American engineer and academic

Tyler Cleveland Folsom III (born November 10, 1948) is an American engineer, academic, and researcher known for his work on autonomous vehicles, micromobility, and sustainable urban transportation systems. He is an affiliate professor in Computing and Software Systems and Electrical Engineering at the University of Washington Bothell, where he leads projects integrating automation and lightweight electric vehicles.

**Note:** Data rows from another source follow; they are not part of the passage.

Lemma tomb_mark_ok i t :
  tomb_ok t -> exists b, tomb_is_complete (tomb_mark_chunk_received i t) = Ok b
    /\ (b = false -> tomb_ok (tomb_mark_chunk_received i t)).
Proof.
  intros [Ht (k & Hk & H0 & He & Hs & _)].
  set (t' := tomb_mark_chunk_received i t).
  destruct (tomb_is_complete_spec t' k) as (b & Hb & Hf); auto.
  - cbn. lia.
  - cbn. now apply set_chunk_bit_sized.
  - exists b. split; [done|]. intros ->. split; [done|]. exists k.
    split_and!; auto; [now apply set_chunk_bit_sized|]. intros H. now apply Hf in H.
Qed.

(** Rewriting an entry in place, with a bitmap of the same length. *)
Lemma update_tomb_ok id t t' s :
  table_ok s -> rejected_streams s !! id = Some t -> tomb_ok t' ->
  tomb_words t' = tomb_words t ->
  table_ok (set_rejected <[id := t']> (rejected_streams_bitmap_words s) s).
Proof.
  intros [H1 H2 H3 H4 H5 H6 H7] E Ht' Hw. split; cbn; auto.
  - intros j x. rewrite lookup_insert_Some. intros [[<- <-]|[_ H]]; [done|eauto].
  - rewrite (map_sum_replace _ _ _ t) by done. lia.
  - rewrite (map_sum_replace _ _ _ t) by done. lia.
  - now rewrite map_len_replace by eauto.
Qed.

Lemma tomb_words_mark i t : tomb_words (tomb_mark_chunk_received i t) = tomb_words t.
Proof. unfold tomb_words, len. cbn. now rewrite set_chunk_bit_length. Qed.

Lemma remove_updated_tomb id t i s :
  rejected_streams s !! id = Some t ->
  remove_tombstone id
    (set_rejected <[id := tomb_mark_chunk_received i t]> (rejected_streams_bitmap_words s) s)
  = remove_tombstone id s.
Proof.
  intros E. unfold remove_tombstone. cbn. rewrite lookup_insert_eq, E.
  unfold set_rejected, len. cbn. now rewrite delete_insert_eq, set_chunk_bit_length.
Qed.

Lemma absorb_chunk_ok id i t s :
  table_ok s -> rejected_streams s !! id = Some t ->
  (absorb_chunk id i t s).1 = Ok tt /\ table_ok (absorb_chunk id i t s).2.
Proof.
  intros Hs E. pose proof (ta_tombs _ Hs _ _ E) as Ht. unfold absorb_chunk.
  destruct (tomb_mark_ok i t Ht) as ([|] & -> & Hb); cbn; split; try done.
  - rewrite remove_updated_tomb by done. now apply remove_tombstone_ok.
  - eapply update_tomb_ok; eauto. apply tomb_words_mark.
Qed.

Lemma reject_stream_ok id total n s :
  table_ok s -> 0 <= total <= MAX_STREAM_SIZE -> 0 < n -> table_ok (reject_stream id total n s).2.
Proof.
  intros Hs Ht Hn. unfold reject_stream.
  destruct (Z.leb_spec (expected_chunk_count total n) 1); [now apply remove_tombstone_ok|].
  destruct (projected_bitmap_words _ _ s); [|done].
  apply try_insert_tombstone_ok; [done|]. now apply tomb_rejected_ok.
Qed.

Lemma active_try_insert id t s : active_streams (try_insert_tombstone id t s).2 = active_streams s.
Proof. unfold try_insert_tombstone. now destruct (projected_bitmap_words _ _ s). Qed.

Lemma active_reject id total n s : active_streams (reject_stream id total n s).2 = active_streams s.
Proof.
  unfold reject_stream. destruct (_ <=? 1); [apply active_remove_tombstone|].
  destruct (projected_bitmap_words _ _ s); [apply active_try_insert|done].
Qed.

(** ** Starting streams *)
Lemma start_stream_ok h c schema r now s :
  table_ok s -> 0 <= sh_total_size h ->
  let '(res, s') := start_stream_with_correlation_and_kind h c schema r now s in
  table_ok s' /\ res <> Panic
  /\ (res = Ok tt -> is_Some (active_streams s' !! sh_stream_id h))
  /\ (res = Err (Network ResourceBusy) -> sh_total_size h <= MAX_STREAM_SIZE /\ s' = s).
Proof.
  intros Hs Ht. unfold start_stream_with_correlation_and_kind.
  case_bool_decide as Ha; [done|]. destruct (Z.ltb_spec MAX_STREAM_SIZE (sh_total_size h)); [done|].
  destruct (Z.leb_spec (max_concurrent_streams s) (map_len (active_streams s))); [done|].
  apply eq_None_not_Some in Ha. pose proof Hs as [H1 H2 H3 H4 H5 H6 H7].
  destruct (Z.ltb_spec MAX_INFLIGHT_STREAM_BYTES (saturating_add usize_max
    (inflight_bytes (active_streams s)) (sh_total_size h))) as [|Hin]; [done|].
  split_and!; try done; [|intros _; cbn; rewrite lookup_insert_eq; eauto].
  split; cbn; auto.
  - intros id st. rewrite lookup_insert_Some. intros [[<- <-]|[_ H']]; [|now apply H1 in H'].
    split; [|done]. apply new_stream_ok. lia.
  - rewrite map_len_insert_fresh by done. lia.
  - unfold inflight_bytes in *. rewrite map_sum_insert by done. cbn.
    unfold saturating_add, usize_max, u64_max, MAX_INFLIGHT_STREAM_BYTES, MAX_STREAM_SIZE in *. lia.
Qed.
(* ===== verification/StreamReap.v ===== *)
(** * The reaper

    Which streams the reaper drops, what it leaves behind for the chunks still
    on their way, and what it does not touch. *)

From S2P Require Import Prelude Types Framing Bitmap Streaming StreamInv StreamTable.

(** What a reaped stream leaves: nothing when no chunk of it can still come. *)
Definition quarantine (st : InProgressStream) : option RejectedStreamTombstone :=
  let t := mkTombstone (is_total_size st) (is_chunk_stride st) (is_expected_chunks st)
             (is_received_chunks st) in
  match is_chunk_stride st, tomb_is_complete t with
  | Some _, Ok false => Some t
  | _, _ => None
  end.

Lemma tombstone_reaped_lookup id st s b s' :
  tombstone_reaped_stream id st s = (Ok b, s') ->
  (b = false -> s' = s)
  /\ (b = true -> forall j, rejected_streams s' !! j
        = if decide (id = j) then quarantine st else rejected_streams s !! j).
Proof.
  unfold tombstone_reaped_stream, quarantine. set (t := mkTombstone _ _ _ _).
  destruct (is_chunk_stride st); [destruct (tomb_is_complete t) as [[]| |]|];
    try done; try (intros [= <- <-]; split; [done|]; intros _ j; apply remove_tombstone_lookup).
  unfold try_insert_tombstone. destruct (projected_bitmap_words _ _ s); intros [= <- <-]; (split; [done|]);
    [|done]. intros _ j. cbn. apply lookup_insert.
Qed.

Lemma tombstone_all_flag l : forall ex s s',
  tombstone_all l ex s = (Ok false, s') -> ex = false.
Proof.
  induction l as [|[id st] l IH]; intros ex s s'; cbn; [now intros [= -> _]|].
  destruct (tombstone_reaped_stream id st s) as [[[]| |] s1]; [apply IH| |done..].
  intros H. now apply IH in H.
Qed.

Lemma tombstone_all_lookup l : forall s s',
  NoDup l.*1 -> tombstone_all l false s = (Ok false, s') ->
  (forall id st, (id, st) ∈ l -> rejected_streams s' !! id = quarantine st)
  /\ (forall id, id ∉ l.*1 -> rejected_streams s' !! id = rejected_streams s !! id).
Proof.
  induction l as [|[id st] l IH]; intros s s' Hnd H; cbn in *.
  { injection H as <-. split; [|done]. intros id st Hin. now apply elem_of_nil in Hin. }
  apply list.NoDup_cons in Hnd as [Hid Hnd].
  destruct (tombstone_reaped_stream id st s) as [[[]| |] s1] eqn:E; try done.
  2: { apply tombstone_all_flag in H. done. }
  destruct (tombstone_reaped_lookup _ _ _ _ _ E) as [_ Hl]. specialize (Hl eq_refl).
  destruct (IH s1 s' Hnd H) as [H1 H2]. split.
  - intros j x [E'|Hin]%elem_of_cons; [|eauto]. injection E' as -> ->.
    rewrite H2, Hl by done. now rewrite decide_True.
  - intros j Hj. rewrite H2, Hl by set_solver. rewrite decide_False; [done|set_solver].
Qed.

(** The reaper drops exactly the streams that are idle or too slow, and
    restarts the rate window of the others when it has elapsed.  When it
    reports success, every stream it dropped whose chunks may still come has a
    tombstone with its layout and the chunks already received, and the dropped
    streams are the only ids whose tombstones changed: none is evicted to make
    room for another. *)
Theorem reaper_exact now idle window min_bytes s s' :
  table_ok s ->
  cleanup_stale_with now idle window min_bytes s = (Ok true, s') ->
  forall id,
    active_streams s' !! id
    = (st ← active_streams s !! id;
       if is_stale now idle window min_bytes st then None else Some (slide_window now window st))
    /\ rejected_streams s' !! id
       = match active_streams s !! id with
         | Some st => if is_stale now idle window min_bytes st then quarantine st
                      else rejected_streams s !! id
         | None => rejected_streams s !! id
         end.
Proof.
  intros Hs Hc id. pose proof (cleanup_ok now idle window min_bytes s Hs) as H.
  rewrite Hc in H. destruct H as (_ & _ & Ha). split.
  - rewrite Ha, lookup_fmap, map_lookup_filter.
    destruct (active_streams s !! id) as [st|]; [|done]. cbn.
    now destruct (is_stale now idle window min_bytes st).
  - unfold cleanup_stale_with in Hc. set (R := filter _ (active_streams s)) in Hc at 1.
    set (kept := set_active _ s) in Hc.
    destruct (tombstone_all (map_to_list R) false kept) as [[b| |] s2] eqn:E; try done.
    injection Hc as Hb <-. destruct b; [done|].
    destruct (tombstone_all_lookup _ _ _ (NoDup_fst_map_to_list R) E) as [H1 H2].
    assert (forall st, R !! id = Some st <->
              active_streams s !! id = Some st /\ is_stale now idle window min_bytes st = true) as HR
      by (intros st; apply map_lookup_filter_Some).
    assert (R !! id = None -> rejected_streams s2 !! id = rejected_streams s !! id) as Hkeep.
    { intros HN. apply (H2 id). intros Hin. apply list_elem_of_fmap in Hin as ([j st] & -> & Hin).
      apply elem_of_map_to_list in Hin. cbn in HN. congruence. }
    assert (forall st, R !! id = Some st -> rejected_streams s2 !! id = quarantine st) as Hput
      by (intros st Hst; apply H1; now apply elem_of_map_to_list).
    destruct (active_streams s !! id) as [st|] eqn:Est.
    + destruct (is_stale now idle window min_bytes st) eqn:Hst; [now apply Hput, HR|].
      apply Hkeep. apply eq_None_not_Some. intros [x [[= <-] ?]%HR]. congruence.
    + apply Hkeep. apply eq_None_not_Some. now intros [x [? _]%HR].
Qed.

(** A stream idle for over half a minute, half received. *)
Definition example_stale : StreamingState :=
  set_active (fun _ => {[ 3 := set_progress 2 0 2 (set_received_chunks [1]
    (set_stride 2 2 (new_stream (mkStreamHeader 3 4 2 0 0 0) 9 None false 0))) ]}) streaming_new.

Lemma reaper_exact_witness :
  exists s', cleanup_stale_with 100000 30000 60000 10 example_stale = (Ok true, s')
    /\ is_Some (rejected_streams s' !! 3).
Proof.
  destruct (cleanup_stale_with 100000 30000 60000 10 example_stale) as [r s'] eqn:E.
  assert (r = Ok true) as ->.
  { change r with (r, s').1. rewrite <- E. vm_compute. reflexivity. }
  exists s'. split; [done|].
  destruct (reaper_exact 100000 30000 60000 10 example_stale s') with (id := 3) as [_ H]; [|exact E|].
  - split.
    + intros id st Hin. cbn [example_stale set_active active_streams] in Hin.
      apply lookup_singleton_Some in Hin as [<- <-]. split; [|done].
      split; [vm_compute; split; discriminate|reflexivity|]. cbn. split_and!; try reflexivity.
      split; [reflexivity|]. apply (bool_decide_eq_true_1 _). reflexivity.
    + vm_compute. discriminate.
    + vm_compute. discriminate.
    + intros id t. cbn. now rewrite lookup_empty.
    + reflexivity.
    + vm_compute. discriminate.
    + vm_compute. discriminate.
  - rewrite H. vm_compute. eexists. reflexivity.
Defined.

== Early life and education ==
Folsom was born in Seattle Washington, to Tyler Cleveland Folsom Jr. and Phyllis Emily Greer Folsom. He earned a Bachelor of Science in mathematics from Villanova University in 1970 and a Master of Arts in mathematics from the University of Maryland in 1972. Folsom later pursued engineering, completing both a Master of Science (1980) and a Doctor of Philosophy (1994) in Electrical Engineering at the University of Washington.

== Academic and professional career ==
Folsom started working at Sperry Univac from 1973 to 1976, where he worked on real-time operations control systems for two unmanned NASA spacecraft programs, the Orbiting Solar Observatory and Atmosphere Explorer, at the Goddard Space Flight Center.

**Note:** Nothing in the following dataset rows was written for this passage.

Lemma with_chunk_ok o got i st :
  0 < og_stride o -> stream_ok st -> receiving o got st -> 0 <= i < chunk_count o -> i ∉ got ->
  stream_ok (with_chunk o i st) /\ receiving o (i :: got) (with_chunk o i st).
Proof.
  intros Hk Hok Hrc Hi Hn. pose proof Hrc as [Hs Hc Hb H1 H2 H3 H4].
  destruct Hc as [Hm Hc]. destruct (chunk_len o i Hk Hi) as [Hl Hpos].
  assert (0 <= i < div_ceil (is_total_size st) (og_stride o)) as Hi' by (rewrite <- Hm; exact Hi).
  assert (bit (is_received_chunks st) i = false) as Hbit
    by (rewrite Hb by done; now apply bool_decide_eq_false_2).
  destruct (chunk_range_in st _ i Hok Hs Hi') as [Hr0 Hr1]. rewrite <- Hm, <- Hl in Hr1.
  destruct (StreamInv.settled st _ Hok Hs) as (_ & _ & Hsz & _).
  assert (Z.to_nat (i * og_stride o) + length (chunk o i) <= length (is_buffer st))%nat as Hfit
    by (pose proof (so_buffer _ Hok); unfold len in *; lia).
  assert (len (copy_from_slice (is_buffer st) (Z.to_nat (i * og_stride o)) (chunk o i)) = is_total_size st) as Hbuf
    by (rewrite <- (so_buffer _ Hok); unfold len; now rewrite length_copy_from_slice).
  split.
  - unfold with_chunk. rewrite Hl, Hm. now apply received_ok.
  - split; try done.
    + unfold with_chunk. eapply received_carries; eauto; [now split|..].
      * intros j Hj Hne. rewrite lookup_copy_from_slice by done. rewrite decide_False; [done|].
        intros Hin. apply Hne. rewrite Hl in *. unfold len in Hl, Hpos. symmetry. apply Z.div_unique with (j - i * og_stride o); lia.
      * intros j Hj. rewrite <- Hm in Hj. rewrite lookup_copy_from_slice by done.
        rewrite decide_True by (unfold len in *; lia). apply chunk_lookup; lia.
    + intros j Hj. cbn. rewrite (bit_set _ _ i j Hsz) by (rewrite <- ?Hm; auto; lia). rewrite Hb by done.
      destruct (Z.eqb_spec i j) as [->|E]; [rewrite orb_true_r; symmetry; apply bool_decide_eq_true_2; left|].
      rewrite orb_false_r. apply bool_decide_ext. rewrite elem_of_cons. intuition congruence.
Qed.

(** What a chunk of the stream does once reserved. *)
Definition lands (o : Outgoing) (got : list Z) (i : Z) (s : StreamingState)
    (out : Result (option CompletedV5Stream) * StreamingState) : Prop :=
  table_ok out.2 /\ rejected_streams out.2 = rejected_streams s
  /\ ((all_in o (i :: got) /\ out.1 = Ok (Some (completed o))
       /\ active_streams out.2 !! og_stream_id o = None)
      \/ (~ all_in o (i :: got) /\ out.1 = Ok None
          /\ exists st', active_streams out.2 !! og_stream_id o = Some st'
             /\ receiving o (i :: got) st')).
(** C39: the queue is not first in, first out across its deferred slot.  While a
    response is deferred, a later and smaller one that fits is still admitted
    to the queue and leaves before it: here the second response is deferred
    behind the first, and the third, admitted once the first has drained but
    before the next command is taken, is handed out first. *)
Theorem deferred_overtaken m c1 c2 c3 :
  0 < m -> is_flush c1 = false -> is_flush c3 = false ->
  0 <= streaming_command_bytes c1 <= STREAMING_RESPONSE_QUEUE_BYTE_CAP ->
  0 <= streaming_command_bytes c2 -> 0 <= streaming_command_bytes c3 ->
  STREAMING_RESPONSE_QUEUE_BYTE_CAP < streaming_command_bytes c1 + streaming_command_bytes c2
    <= STREAMING_RESPONSE_QUEUE_HARD_BYTE_CAP ->
  streaming_command_bytes c2 + streaming_command_bytes c3 <= STREAMING_RESPONSE_QUEUE_BYTE_CAP ->
  exists q, run_ops [OpExtend c1; OpPop; OpExtend c2; OpFinished; OpPop; OpFlushed; OpExtend c3; OpPop]
              (with_response_reserve m)
            = ([c1; Flush; c2; Flush; c3; Flush], [c1; Flush; c3], q)
    /\ contents q = [Flush; c2; Flush].
Proof.
  intros Hm F1 F3 B1 B2 B3 B12 B23. pose proof (reserve_at_least m Hm) as Hr.
  destruct hard_cap_fits as (Hcap & _ & Hu).
  unfold with_response_reserve in *. cbn [lq_response_reserve_commands] in Hr.
  set (rb := Z.min STREAM_CHUNK_SIZE _). set (rc := Z.min (saturating_add _ _ 2) _) in *.
  set (a := streaming_command_bytes c1) in *. set (b := streaming_command_bytes c2) in *.
  set (c := streaming_command_bytes c3) in *. clearbody rb rc.
  set (q0 := mkQueue [] 0 false false false false 0 false rb rc None 0 []).
  set (q1 := mkQueue [c1; Flush] a false false false false 0 false rb rc None 0 []).
  set (q2 := mkQueue [Flush] 0 true false false true a false rb rc None 0 []).
  set (q3 := mkQueue [Flush] 0 true false false true a false rb rc (Some [c2; Flush]) b []).
  set (q4 := mkQueue [Flush] 0 false false true false a false rb rc (Some [c2; Flush]) b []).
  set (q6 := mkQueue [] 0 false false false false 0 false rb rc (Some [c2; Flush]) b []).
  set (q7 := mkQueue [c3; Flush] c false false false false 0 false rb rc (Some [c2; Flush]) b []).
  set (q8 := mkQueue [Flush] 0 true false false true c false rb rc (Some [c2; Flush]) b []).
  assert (0 < a) as Ha by lia.
  assert (run_op (OpExtend c1) q0 = ([c1; Flush], [], q1)) as E1.
  { rewrite extend_fits; [|apply fits_intro; [vm_compute; discriminate|]].
    - unfold set_queue, q0, q1. cbn. unfold saturating_add. now rewrite Z.min_r by lia.
    - unfold retained_bytes, saturating_add, q0. cbn. lia. }
  assert (forall x n q, is_flush x = false -> streaming_command_bytes x = n ->
    run_op OpPop (mkQueue [x; Flush] n false false false false 0 false rb rc q b [])
    = ([], [x], mkQueue [Flush] 0 true false false true n false rb rc q b [])
    /\ run_op OpPop (mkQueue [x; Flush] n false false false false 0 false rb rc q 0 [])
    = ([], [x], mkQueue [Flush] 0 true false false true n false rb rc q 0 [])) as Hpop.
  { intros x n q Fx <-. split; cbn; rewrite Fx; unfold set_flight, set_queue, saturating_sub; cbn;
      now rewrite Z.sub_diag. }
  assert (run_op (OpExtend c2) q2 = ([c2; Flush], [], q3)) as E3.
  { destruct (defer_intro b q2) as (D1 & D2 & D3); auto; try (cbn; lia);
      try (unfold retained_bytes, saturating_add, q2; cbn; lia).
    rewrite (extend_defers c2 q2 D1 D2 D3). done. }
  assert (run_op (OpExtend c3) q6 = ([c3; Flush], [], q7)) as E7.
  { rewrite extend_fits; [|apply fits_intro; [vm_compute; discriminate|]].
    - unfold set_queue, q6, q7. cbn. unfold saturating_add. now rewrite Z.min_r by lia.
    - unfold retained_bytes, saturating_add, q6. cbn. lia. }
  exists q8. split; [|done].
  apply (run_ops_cons _ _ _ _ _ _ [c2; Flush; c3; Flush] [c1; Flush; c3] _ E1).
  apply (run_ops_cons _ _ _ _ [c1] q2 _ [Flush; c3] _ (proj2 (Hpop c1 a None F1 eq_refl))).
  apply (run_ops_cons _ _ _ _ _ _ [c3; Flush] [Flush; c3] _ E3).
  apply (run_ops_cons OpFinished _ q3 [] [] q4 [c3; Flush] [Flush; c3]); [done|].
  apply (run_ops_cons OpPop _ q4 [] [Flush] (set_queue [] 0 q4) [c3; Flush] [c3]); [done|].
  apply (run_ops_cons OpFlushed _ _ [] [] q6 [c3; Flush] [c3]); [done|].
  apply (run_ops_cons _ _ _ _ _ _ [] [c3] _ E7).
  apply (run_ops_cons _ [] _ [] [c3] q8 [] [] _ (proj1 (Hpop c3 c (Some [c2; Flush]) F3 eq_refl))). done.
Qed.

Folsom transitioned into full-time academia in 2000, joining DigiPen Institute of Technology in Redmond, Washington. He taught there until 2006 and achieved the rank of full professor.

In 2004, he served as a visiting professor at Northwest University in Xi’an, China.

In 2013, he joined the University of Washington Bothell as an affiliate professor in the School of Science, Technology, Engineering & Mathematics (STEM).

At UW Bothell, Folsom directs student teams in the development of autonomous electric tricycles, vehicles that combine aspects of micromobility and automation. His project began in his garage and grew into a multi-year research and development effort supported by an Amazon Catalyst Grant of $75,000 in 2016.

== Research ==
Folsom's work centers on the convergence of micromobility, vehicle automation, and personal rapid transit, with the goal of creating environmentally sustainable transportation options. Through the Elcano Project and its associated repositories on GitHub, he promotes open-source collaboration on autonomous vehicle design.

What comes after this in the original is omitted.